• _PROBLEM TO WORK ON_: Repeat verbatim, and only, the lines of the data below, beginning at the line that contains "Variable key : A -> K." and stopping after the line that contains "now rewrite Hxy.".

• _INPUT DATA_:
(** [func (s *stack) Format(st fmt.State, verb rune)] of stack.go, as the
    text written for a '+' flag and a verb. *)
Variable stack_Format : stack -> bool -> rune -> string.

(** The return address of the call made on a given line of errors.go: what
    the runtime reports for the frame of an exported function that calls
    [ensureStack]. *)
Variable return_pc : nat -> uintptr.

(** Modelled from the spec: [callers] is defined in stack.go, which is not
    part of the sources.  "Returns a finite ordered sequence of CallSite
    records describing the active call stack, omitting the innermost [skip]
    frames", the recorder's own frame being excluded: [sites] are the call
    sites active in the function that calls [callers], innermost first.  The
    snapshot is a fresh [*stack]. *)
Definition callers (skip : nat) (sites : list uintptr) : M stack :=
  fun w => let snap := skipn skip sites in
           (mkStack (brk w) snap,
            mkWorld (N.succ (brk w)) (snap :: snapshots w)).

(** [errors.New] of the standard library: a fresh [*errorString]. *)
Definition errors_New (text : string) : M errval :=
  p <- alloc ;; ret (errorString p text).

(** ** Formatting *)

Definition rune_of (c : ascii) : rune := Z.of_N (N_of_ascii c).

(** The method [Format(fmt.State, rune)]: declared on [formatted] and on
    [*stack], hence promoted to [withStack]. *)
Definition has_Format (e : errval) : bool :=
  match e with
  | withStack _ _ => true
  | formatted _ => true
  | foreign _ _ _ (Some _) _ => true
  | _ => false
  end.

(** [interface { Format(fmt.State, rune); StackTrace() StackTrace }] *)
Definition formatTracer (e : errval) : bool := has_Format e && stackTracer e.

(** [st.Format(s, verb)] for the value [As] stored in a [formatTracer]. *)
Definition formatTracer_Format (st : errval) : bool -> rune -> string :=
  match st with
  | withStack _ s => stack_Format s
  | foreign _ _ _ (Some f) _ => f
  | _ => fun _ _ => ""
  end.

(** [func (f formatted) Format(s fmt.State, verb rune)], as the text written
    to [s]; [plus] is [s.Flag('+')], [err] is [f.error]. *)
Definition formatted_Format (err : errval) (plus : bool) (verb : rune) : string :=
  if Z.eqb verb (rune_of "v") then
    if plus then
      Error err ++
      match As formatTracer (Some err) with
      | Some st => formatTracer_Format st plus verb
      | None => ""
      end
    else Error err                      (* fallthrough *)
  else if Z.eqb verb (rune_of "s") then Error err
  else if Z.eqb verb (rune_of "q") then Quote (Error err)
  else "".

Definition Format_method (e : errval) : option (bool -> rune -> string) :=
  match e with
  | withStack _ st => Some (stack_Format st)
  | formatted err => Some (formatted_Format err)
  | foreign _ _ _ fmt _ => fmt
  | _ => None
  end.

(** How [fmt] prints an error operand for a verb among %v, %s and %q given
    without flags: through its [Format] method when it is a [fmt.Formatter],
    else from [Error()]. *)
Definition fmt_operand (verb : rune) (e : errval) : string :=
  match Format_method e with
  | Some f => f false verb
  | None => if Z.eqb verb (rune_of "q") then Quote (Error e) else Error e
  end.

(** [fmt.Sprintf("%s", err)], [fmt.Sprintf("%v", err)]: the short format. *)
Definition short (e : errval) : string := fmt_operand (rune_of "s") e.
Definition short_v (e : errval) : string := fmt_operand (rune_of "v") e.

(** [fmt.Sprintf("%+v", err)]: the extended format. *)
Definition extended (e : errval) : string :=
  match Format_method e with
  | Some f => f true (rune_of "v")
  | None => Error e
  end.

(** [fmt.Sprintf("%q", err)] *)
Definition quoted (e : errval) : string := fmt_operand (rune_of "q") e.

* * *

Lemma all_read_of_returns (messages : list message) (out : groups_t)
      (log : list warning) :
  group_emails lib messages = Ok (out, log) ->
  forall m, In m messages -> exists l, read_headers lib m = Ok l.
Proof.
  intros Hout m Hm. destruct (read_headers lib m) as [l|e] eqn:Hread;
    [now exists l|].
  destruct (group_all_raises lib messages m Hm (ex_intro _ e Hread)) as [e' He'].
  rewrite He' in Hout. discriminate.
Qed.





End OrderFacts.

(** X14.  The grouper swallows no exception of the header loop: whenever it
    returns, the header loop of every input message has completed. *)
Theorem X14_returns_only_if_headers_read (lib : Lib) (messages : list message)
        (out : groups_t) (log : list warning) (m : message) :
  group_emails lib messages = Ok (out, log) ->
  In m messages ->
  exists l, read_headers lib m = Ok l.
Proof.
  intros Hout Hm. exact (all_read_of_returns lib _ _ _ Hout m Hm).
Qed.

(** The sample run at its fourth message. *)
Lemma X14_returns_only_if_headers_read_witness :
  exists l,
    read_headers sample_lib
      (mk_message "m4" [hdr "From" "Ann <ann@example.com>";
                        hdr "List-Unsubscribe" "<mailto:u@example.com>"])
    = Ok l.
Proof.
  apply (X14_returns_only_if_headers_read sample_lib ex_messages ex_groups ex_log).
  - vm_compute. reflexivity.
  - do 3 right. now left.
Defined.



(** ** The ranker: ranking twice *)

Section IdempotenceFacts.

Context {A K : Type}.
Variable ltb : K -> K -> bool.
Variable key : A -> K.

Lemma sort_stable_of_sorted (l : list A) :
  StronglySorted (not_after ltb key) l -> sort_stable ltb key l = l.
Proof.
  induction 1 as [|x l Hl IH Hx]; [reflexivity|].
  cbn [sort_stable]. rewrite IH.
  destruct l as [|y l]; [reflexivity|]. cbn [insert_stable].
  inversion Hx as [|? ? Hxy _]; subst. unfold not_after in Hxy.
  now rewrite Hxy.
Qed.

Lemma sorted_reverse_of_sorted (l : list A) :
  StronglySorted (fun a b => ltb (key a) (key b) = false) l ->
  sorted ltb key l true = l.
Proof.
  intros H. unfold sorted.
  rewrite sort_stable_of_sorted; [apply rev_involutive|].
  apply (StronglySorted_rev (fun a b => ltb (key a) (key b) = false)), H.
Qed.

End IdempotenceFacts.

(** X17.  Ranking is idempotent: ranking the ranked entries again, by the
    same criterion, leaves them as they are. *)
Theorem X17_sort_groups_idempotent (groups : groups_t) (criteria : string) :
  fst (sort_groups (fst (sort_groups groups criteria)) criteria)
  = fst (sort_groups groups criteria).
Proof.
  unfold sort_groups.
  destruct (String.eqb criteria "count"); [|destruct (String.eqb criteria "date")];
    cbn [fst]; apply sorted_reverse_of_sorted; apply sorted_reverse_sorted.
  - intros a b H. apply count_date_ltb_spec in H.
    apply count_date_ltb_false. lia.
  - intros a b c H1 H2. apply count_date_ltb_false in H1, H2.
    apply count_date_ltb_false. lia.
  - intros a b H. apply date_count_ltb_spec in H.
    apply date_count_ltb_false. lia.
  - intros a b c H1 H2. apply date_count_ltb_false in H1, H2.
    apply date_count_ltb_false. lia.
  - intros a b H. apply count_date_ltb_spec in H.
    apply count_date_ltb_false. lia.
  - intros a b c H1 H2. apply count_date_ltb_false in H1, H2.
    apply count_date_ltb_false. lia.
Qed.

• _EXERCISE SOLUTION_:
Variable key : A -> K.

Lemma sort_stable_of_sorted (l : list A) :
  StronglySorted (not_after ltb key) l -> sort_stable ltb key l = l.
Proof.
  induction 1 as [|x l Hl IH Hx]; [reflexivity|].
  cbn [sort_stable]. rewrite IH.
  destruct l as [|y l]; [reflexivity|]. cbn [insert_stable].
  inversion Hx as [|? ? Hxy _]; subst. unfold not_after in Hxy.
  now rewrite Hxy.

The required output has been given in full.